→ WHAT TO WORK ON
For each line below, check for "every"; give only the total of lines where it occurs.

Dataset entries
-- Opening Marker --

Definition delete_col : st db unit :=
  records ← list_documents PNone None None;
  ids ← st_lift (mapR record_id records);
  forS (λ i, _ ← remove c (PStr i); mret tt) ids.
End mem0.

(** ** Payloads survive *)

Definition scalar_items (d : pydict) : Prop := Forall (λ kv, (∃ k, kv.1 = PStr k) ∧ is_scalar kv.2 = true) d.

Lemma dict_set_scalar k v d : is_scalar v = true → scalar_items d → scalar_items (dict_set k v d).
Proof.
  intros Hv. induction 1 as [|kv d [Hk Hs] Hd IH]; cbn [dict_set]; [by repeat constructor; [exists k|]|].
  destruct (key_is k kv); constructor; try done.
Qed.

Lemma filterable_scalar payload : scalar_items (_filterable_metadata payload).
Proof.
  unfold _filterable_metadata. assert (scalar_items []) as H by constructor. revert H. generalize (@nil (pyval * pyval)).
  induction payload as [|kv payload IH]; intros acc H; cbn [fold_left]; [done|]. apply IH.
  destruct (key_among _ _); [done|]. destruct (is_scalar kv.2) eqn:E; [by apply dict_set_scalar|done].
Qed.

Lemma scalar_coerces d : scalar_items d → is_Ok (_coerce_metadata (PDict d)).
Proof.
  unfold _coerce_metadata. cbn [py_items mbind result_bind]. generalize (∅ : meta).
  induction d as [|[k v] d IH]; intros acc H; cbn [foldR]; [by eexists|]. apply Forall_cons in H as [[[s Hs] Hv] H].
  cbn [fst snd] in *. subst k. unfold coerce_step at 1. cbn [fst snd]. destruct v; try done; by apply IH.
Qed.

Lemma default_str_id v : json_ok v = true → with_default_str v = v.
Proof.
  induction v as [| | | | |l IH|l IH|d IH|] using pyval_deep_ind; cbn [with_default_str json_ok]; try done.
  1,2: intros H; f_equal; induction IH as [|x l Hx _ IHl]; cbn [map forallb] in *; [done|];
    apply andb_prop in H as [? ?]; by rewrite Hx, IHl.
  intros [H _]%andb_prop. f_equal. induction IH as [|[k x] d [_ Hx] _ IHd]; cbn [map forallb] in *; [done|].
  apply andb_prop in H as [Hk ?]. cbn [fst snd] in *. destruct k; try done. by rewrite Hx, IHd.
Qed.

Lemma payload_codec payload : json_ok (PDict payload) = true →
  ∃ text, _encode_payload payload = Ok text ∧ _decode_payload text = canon_items payload.
Proof.
  intros Hok. unfold _encode_payload, _decode_payload. rewrite default_str_id, dumps_ok by done.
  eexists. split; [reflexivity|]. rewrite (loads_text tight) by done. by rewrite canon_dict.
Qed.

Lemma ke_get_document {E} {NE : NativeEngine E} v : keeps_engine (E := E) (get_document v).
Proof. unfold get_document, _native_get_document, document_read. keep_engine. Qed.

Section payloads.
Context {E : Type} {NE : NativeEngine E} {NV : NativeView E} {R : Reductions} {TH : Secrets}.
Context (c : LodeConfig) {NL : NativeLaws E c} {WC : writable_config c} {RL : ReductionLaws R}.
Variable uuid4 : nat → string.
Local Notation m := (Mem0Config (Z.of_nat (cf_vector_dim c)) true true).

(** One memory: its vector, its id, its payload. *)
Local Notation memory := (list spec_float * string * pydict)%type.
Definition memory_ok (t : memory) : Prop :=
  takes_vector c t.1.1 = true ∧ is_blank t.1.2 = false ∧ json_ok (PDict t.2) = true.

Lemma memory_document t : memory_ok t → ∃ item r, mem0_document m t = Ok item ∧ reads_as_vector item r ∧
  r.1 = t.1.1 ∧ sc_id r.2 = t.1.2 ∧ ∃ text, sc_text r.2 = Some text ∧ _decode_payload text = canon_items t.2.
Proof.
  intros (_ & _ & Hok). destruct (payload_codec _ Hok) as (text & He & Hd).
  destruct (scalar_coerces _ (filterable_scalar t.2)) as [md Hmd].
  eexists _, (t.1.1, Sidecar t.1.2 md (Some text)). unfold mem0_document. cbn [m0_store_payloads]. rewrite He.
  split; [reflexivity|]. split; [done|]. split; [done|]. split; [done|]. by exists text.
Qed.
(* ===== verification/DirTree.v ===== *)
(** * Directory trees

    What the standard library does to whole directories ([shutil.rmtree], [Path.rename],
    [shutil.move]) on the file system of [FileSys.v], with the lemmas that locate its effect. A
    path is the list of its components, the last one first, so what is below a directory are the
    paths it is a suffix of. *)

From Stdlib Require Import Ascii String ZArith Lia.
From stdpp Require Import base strings gmap sets list.
From S2P Require Import Prelude Numbers PyVal Bytes FileSys EngineCore LocalOpen.

(** ** Operations *)

Definition below (d p : path) : bool := bool_decide (d `suffix_of` p).

(** [shutil.rmtree(d)] removes the files one by one, then the directories; on anything but a
    directory it raises, which [ignore_errors] drops. *)
Definition without (ps : list path) (s : fsys) : fsys := fold_left (λ s p, drop_file p s) ps s.
Definition prune (d : path) (s : fsys) : fsys :=
  FSys (filter (λ kv, below d kv.1 = false) (files s)) (filter (λ p, below d p = false) (dirs s)).
Definition rmtree (d : path) (ignore_errors : bool) : io unit := λ s,
  if dir_exists s d then
    let ps := List.filter (below d) (map fst (map_to_list (files s))) in
    Out (map (λ k, without (take k ps) s) (seq 1 (length ps)) ++ [prune d s]) (prune d s) (Ok tt)
  else if ignore_errors then Out [] s (Ok tt)
  else Out [] s (raise OSError "[Errno 20] Not a directory").

(** [p] below [src] as a path below [dst]. *)
Definition reroot (src dst p : path) : path := take (length p - length src) p ++ dst.

(** The file system after the directory [src] became [dst]. *)
Definition move_tree (src dst : path) (s : fsys) : fsys :=
  FSys (list_to_map (map (λ kv, (reroot src dst kv.1, kv.2)) (List.filter (λ kv, below src kv.1) (map_to_list (files s))))
          ∪ filter (λ kv, below src kv.1 = false) (files s))
       (set_map (reroot src dst) (filter (λ p, below src p = true) (dirs s)) ∪ filter (λ p, below src p = false) (dirs s)).

(** Something strictly below a directory. *)
Definition occupied (d : path) (s : fsys) : bool :=
  existsb (λ p, below d p && negb (bool_decide (p = d))) (map fst (map_to_list (files s)) ++ elements (dirs s)).

(** [src.rename(dst)]: a directory replaces nothing or an empty directory, in one step. *)
Definition os_rename (src dst : path) : io unit := λ s,
  if negb (dir_exists s (parent dst)) then no_such_file dst s
  else if bool_decide (src ∈ dirs s) then
    if bool_decide (is_Some (files s !! dst)) then Out [] s (raise OSError "[Errno 20] Not a directory")
    else if occupied dst s then Out [] s (raise OSError "[Errno 39] Directory not empty")
    else if below src dst then Out [] s (raise OSError "[Errno 22] Invalid argument")
    else step (move_tree src dst s)
  else match files s !! src with
       | Some f => if dir_exists s dst then Out [] s (raise OSError "[Errno 21] Is a directory")
                   else step (put dst f (drop_file src s))
       | None => no_such_file src s
       end.

(** [shutil.move(src, dst)]: into [dst] when that is a directory. The copy it falls back to when
    the rename fails is for other devices and is not modelled: the rename's error stands. *)
Definition shutil_move (src dst : path) : io unit :=
  into ← is_dir dst;
  let real_dst := if (into : bool) then pname src :: dst else dst in
  taken ← path_exists real_dst;
  if into && taken then fail OSError "Destination path already exists" else os_rename src real_dst.

(** [try: a except OSError: b]. *)
Definition or_os_error (a b : io unit) : io unit := λ s,
  let o := a s in
  match value o with
  | Err e => if is_os_error e then let o' := b (final o) in Out (trace o ++ trace o') (final o') (value o') else o
  | Ok _ => o
  end.

(** ** What they leave alone *)

(** The content of a directory, by the path from it. *)
Definition tree (d : path) (s : fsys) (k : path) : option file := files s !! (k ++ d).

(** [t] differs from [s] only below [d], and in the directories above it. *)
Definition only_below (d : path) (s t : fsys) : Prop := ∀ p, below d p = false →
  files t !! p = files s !! p ∧ (below p d = false → p ∈ dirs t ↔ p ∈ dirs s).

(** The directory [d] is the same in [s] and [t]. *)
Definition same_at (d : path) (s t : fsys) : Prop := ∀ p, below d p = true →
  files t !! p = files s !! p ∧ (p ∈ dirs t ↔ p ∈ dirs s).

Lemma below_spec d p : below d p = true ↔ ∃ k, p = k ++ d.
Proof. unfold below. rewrite bool_decide_eq_true. done. Qed.
Lemma below_app d k : below d (k ++ d) = true.
Proof. apply below_spec. by exists k. Qed.

(** Siblings do not nest. *)
Lemma sibling_below n n' q k : n ≠ n' → below (n :: q) (k ++ n' :: q) = false.
Proof.
  intros Hne. apply not_true_is_false. intros (k' & H)%below_spec.
  replace (k ++ n' :: q) with ((k ++ [n']) ++ q) in H by (by rewrite <-(assoc_L (++))).
  replace (k' ++ n :: q) with ((k' ++ [n]) ++ q) in H by (by rewrite <-(assoc_L (++))).
  apply app_inv_tail, app_inj_tail in H as [_ ?]. done.
Qed.

(** What is below a directory is not above its sibling. *)
Lemma sibling_above n n' q p : n ≠ n' → below (n' :: q) p = true → below p (n :: q) = false.
Proof.
  intros Hne [k ->]%below_spec. apply not_true_is_false. intros (k' & H)%below_spec.
  pose proof (f_equal length H) as Hl. rewrite length_app, length_app in Hl. cbn in Hl.
  destruct k' as [|? k']; [|cbn in Hl; lia]. destruct k as [|? k]; [|cbn in Hl; lia]. cbn in H. congruence.
Qed.

Lemma only_below_refl d s : only_below d s s.
Proof. done. Qed.
Lemma only_below_trans d s t u : only_below d s t → only_below d t u → only_below d s u.
Proof.
  intros H1 H2 p Hp. destruct (H1 p Hp) as [F1 D1], (H2 p Hp) as [F2 D2]. split; [by rewrite F2|].
  intros Ha. by rewrite (D2 Ha), (D1 Ha).
Qed.
Lemma same_at_refl d s : same_at d s s.
Proof. done. Qed.
Lemma same_at_trans d s t u : same_at d s t → same_at d t u → same_at d s u.
Proof. intros H1 H2 p Hp. destruct (H1 p Hp) as [F1 D1], (H2 p Hp) as [F2 D2]. by rewrite F2, D2. Qed.
Lemma same_at_tree d s t k : same_at d s t → tree d t k = tree d s k.
Proof. intros H. apply H, below_app. Qed.
Lemma manifest_write_runs (c : collection H) s r0 : co_path c = d → good_registry (co_spaces c) → rec s r0 →
  runs (λ t, rec t r0 ∨ ∃ r, merged r0 (co_spaces c) r ∧ rec t r) (_write_manifest environ c) s
    (λ res t, ∃ m r, res = Ok (with_spaces m c, r) ∧ match r with
      | Ok _ => merged r0 (co_spaces c) m ∧ rec t m
      | Err _ => rec t r0
      end).
Proof.
  intros Hd Hc Hs. unfold _write_manifest. rewrite Hd.
  assert (∀ e t, rec t r0 → runs (λ t, rec t r0 ∨ ∃ r, merged r0 (co_spaces c) r ∧ rec t r) (mret (c, Err e)) t
    (λ res t, ∃ m (r : result unit), res = Ok (with_spaces m c, r) ∧ match r with Ok _ => merged r0 (co_spaces c) m ∧ rec t m | Err _ => rec t r0 end)) as Hkeep.
  { intros e t Ht. apply runs_ret. exists (co_spaces c), (Err e). split; [by destruct c|done]. }
  destruct (lodedb_lock_timeout_from_env environ) as [timeout|e]; [|by apply Hkeep].
  eapply (runs_then _ _ _ _ (λ _ t, rec t r0 ∧ dir_exists t d = true)); [eapply runs_weaken; [apply runs_attempt, acquire_runs; exact Hs|by left|]|].
  { intros r t (r' & -> & Ht). by exists r'. }
  intros [[]|e] t [Ht Hdt]; [|by apply Hkeep].
  destruct (load_records d t r0 Ht) as (r0' & Hl & Hreads).
  eapply runs_pure; [unfold attempt; by rewrite Hl|]. cbn [value]. cbv beta iota zeta.
  assert (good_registry (put_items r0' (co_spaces c))) as Hgood by (apply good_puts; [apply (good_reads r0); [apply Ht|done]|done]).
  eapply (runs_then _ _ _ _ (λ r t, r = Ok tt ∧ rec t (put_items r0' (co_spaces c)))); [eapply runs_weaken; [apply runs_attempt, (manifest_publish_runs (co_fsync c) t r0 _ Ht Hgood Hdt)| |]|].
  - intros u [?|?]; [by left|]. right. eexists. split; [by exists r0'|done].
  - intros r u (r' & -> & -> & Hu). by exists (Ok tt).
  - intros r u [-> Hu]. apply runs_ret. eexists _, _. split; [reflexivity|]. split; [by exists r0'|exact Hu].
Qed.
End runs.
(** The open without a recorded precision. *)
Lemma open_unrecorded a s : unrecorded d s → let q := default _DEFAULT_STORAGE (la_storage a) in
  runs (λ t, unrecorded d t ∨ la_read_only a = false ∧ recorded d q t) (late_open environ build_backend d a) s
    (λ r t, match r with
            | Ok i => li_storage i = q ∧ if la_read_only a then unrecorded d t else recorded d q t
            | Err _ => unrecorded d t
            end).
Proof.
  intros Hu. cbv zeta. unfold late_open. eapply (runs_bind _ _ _ _ _ (λ r t, r = late_settings environ a ∧ t = s)); [by apply runs_lift| |by intros x t [_ ->]].
  intros fsync t [Ea ->]. symmetry in Ea. apply checked_storage in Ea. eapply runs_bind.
  - eapply runs_weaken; [apply store_opens|intros t Ht; left; by eapply sidecar_same_unrecorded|intros r t H; exact H].
  - intros [c db] t [Ht Hd]. pose proof (sidecar_same_unrecorded d s t Ht Hu) as Hut. eapply runs_bind.
    + apply resolve_unrecorded; [apply Hd; by eexists|done|done].
    + intros storage u [[= ->] Hq]. apply runs_ret. split; [done|]. destruct (la_read_only a); [by subst|done].
    + by intros e u [? _].
  - intros x t [Ht _]. by eapply sidecar_same_unrecorded.
Qed.

(** The open with one: nothing is written after the store's own opening. *)
Lemma open_recorded a s p fsync : recorded d p s → late_settings environ a = Ok fsync →
  let o := late_open environ build_backend d a s in
  let opened := LodeDB_init environ build_backend d (vector_store_args a) s in
  trace o = trace opened ∧ final o = final opened ∧
  match value opened with
  | Err x => value o = Err x
  | Ok r => if bool_decide (la_storage a = None ∨ la_storage a = Some p)
            then value o = Ok (LateIndex r.2 (la_dim a) (la_encoder a) (la_read_only a) p false)
            else ∃ x, value o = Err x ∧ exn_class x = ValueError
  end.
Proof.
  intros Hr Ha. cbv zeta. unfold late_open. rewrite lift_bind_run, Ha.
  destruct (store_opens (vector_store_args a) s) as [_ [Hf _]]. apply (sidecar_same_recorded _ p) in Hf; [|done].
  destruct (LodeDB_init environ build_backend d (vector_store_args a) s) as [tr t [[c db]|x]] eqn:E; cbn [trace final value] in *.
  - rewrite (bind_run _ _ _ _ _ _ E). pose proof (resolve_recorded d p (la_read_only a) fsync (la_storage a) t Hf) as Hv.
    destruct (bool_decide _).
    + rewrite (bind_run_pure _ _ _ _ Hv). cbn. by rewrite app_nil_r.
    + destruct Hv as (x & Hx & Hc). rewrite (bind_run_err _ _ _ _ _ _ Hx). cbn. rewrite app_nil_r. eauto.
  - by rewrite (bind_run_err _ _ _ _ _ _ E).
Qed.
End opening_store.

(** C40: opening a late-interaction index fixes the storage precision of its directory. Where the sidecar records none,
    a writable open that succeeds has recorded the precision it asks for (float32 by default) in one atomic step, after
    the store itself was opened: in every state on the way the sidecar is absent or complete; a read-only open writes
    none, and an open that fails leaves none. Where the sidecar records a precision, it stays in every state of every
    open, writable or not, successful or not; the open writes what opening the store writes and nothing more,
    fails as that fails, and otherwise succeeds with the recorded precision exactly when it asks for that one or for
    none: a request for another raises [ValueError]. *)
Theorem storage_precision_fixed {X : Type} {NO : NativeOpen X} {NH : NativeHost X} {SL : SidecarLaws X} environ build_backend
    (d : path) (a : late_args) (s : fsys) :
  let o := late_open environ build_backend d a s in
  let opened := LodeDB_init environ build_backend d (vector_store_args a) s in
  let q := default _DEFAULT_STORAGE (la_storage a) in
  (unrecorded d s →
     Forall (λ t, unrecorded d t ∨ la_read_only a = false ∧ recorded d q t) (trace o) ∧
     match value o with
     | Ok i => li_storage i = q ∧ if la_read_only a then unrecorded d (final o) else recorded d q (final o)
     | Err _ => unrecorded d (final o)
     end) ∧
  (∀ p, recorded d p s →
     Forall (recorded d p) (trace o) ∧ recorded d p (final o) ∧
     match late_settings environ a with
     | Err x => o = Out [] s (Err x)
     | Ok _ =>
         trace o = trace opened ∧ final o = final opened ∧
         match value opened with
         | Err x => value o = Err x
         | Ok r => if bool_decide (la_storage a = None ∨ la_storage a = Some p)
                   then value o = Ok (LateIndex r.2 (la_dim a) (la_encoder a) (la_read_only a) p false)
                   else ∃ x, value o = Err x ∧ exn_class x = ValueError
         end
     end).
Proof.
  cbv zeta. split; [apply open_unrecorded|]. intros p Hp. destruct (late_settings environ a) as [fsync|x] eqn:Ea.
  - destruct (open_recorded environ build_backend d a s p fsync Hp Ea) as (Ht & Hf & Hv). rewrite Ht, Hf.
    destruct (store_opens environ build_backend d (vector_store_args a) s) as [HC [HQ _]].
    split; [|split; [by eapply sidecar_same_recorded|done]]. eapply Forall_impl; [exact HC|]. intros t Hut. by eapply sidecar_same_recorded.
  - assert (late_open environ build_backend d a s = Out [] s (Err x)) as -> by (unfold late_open; by rewrite lift_bind_run, Ea). done.
Qed.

-- Closing Marker --

→ TASK RESULT
2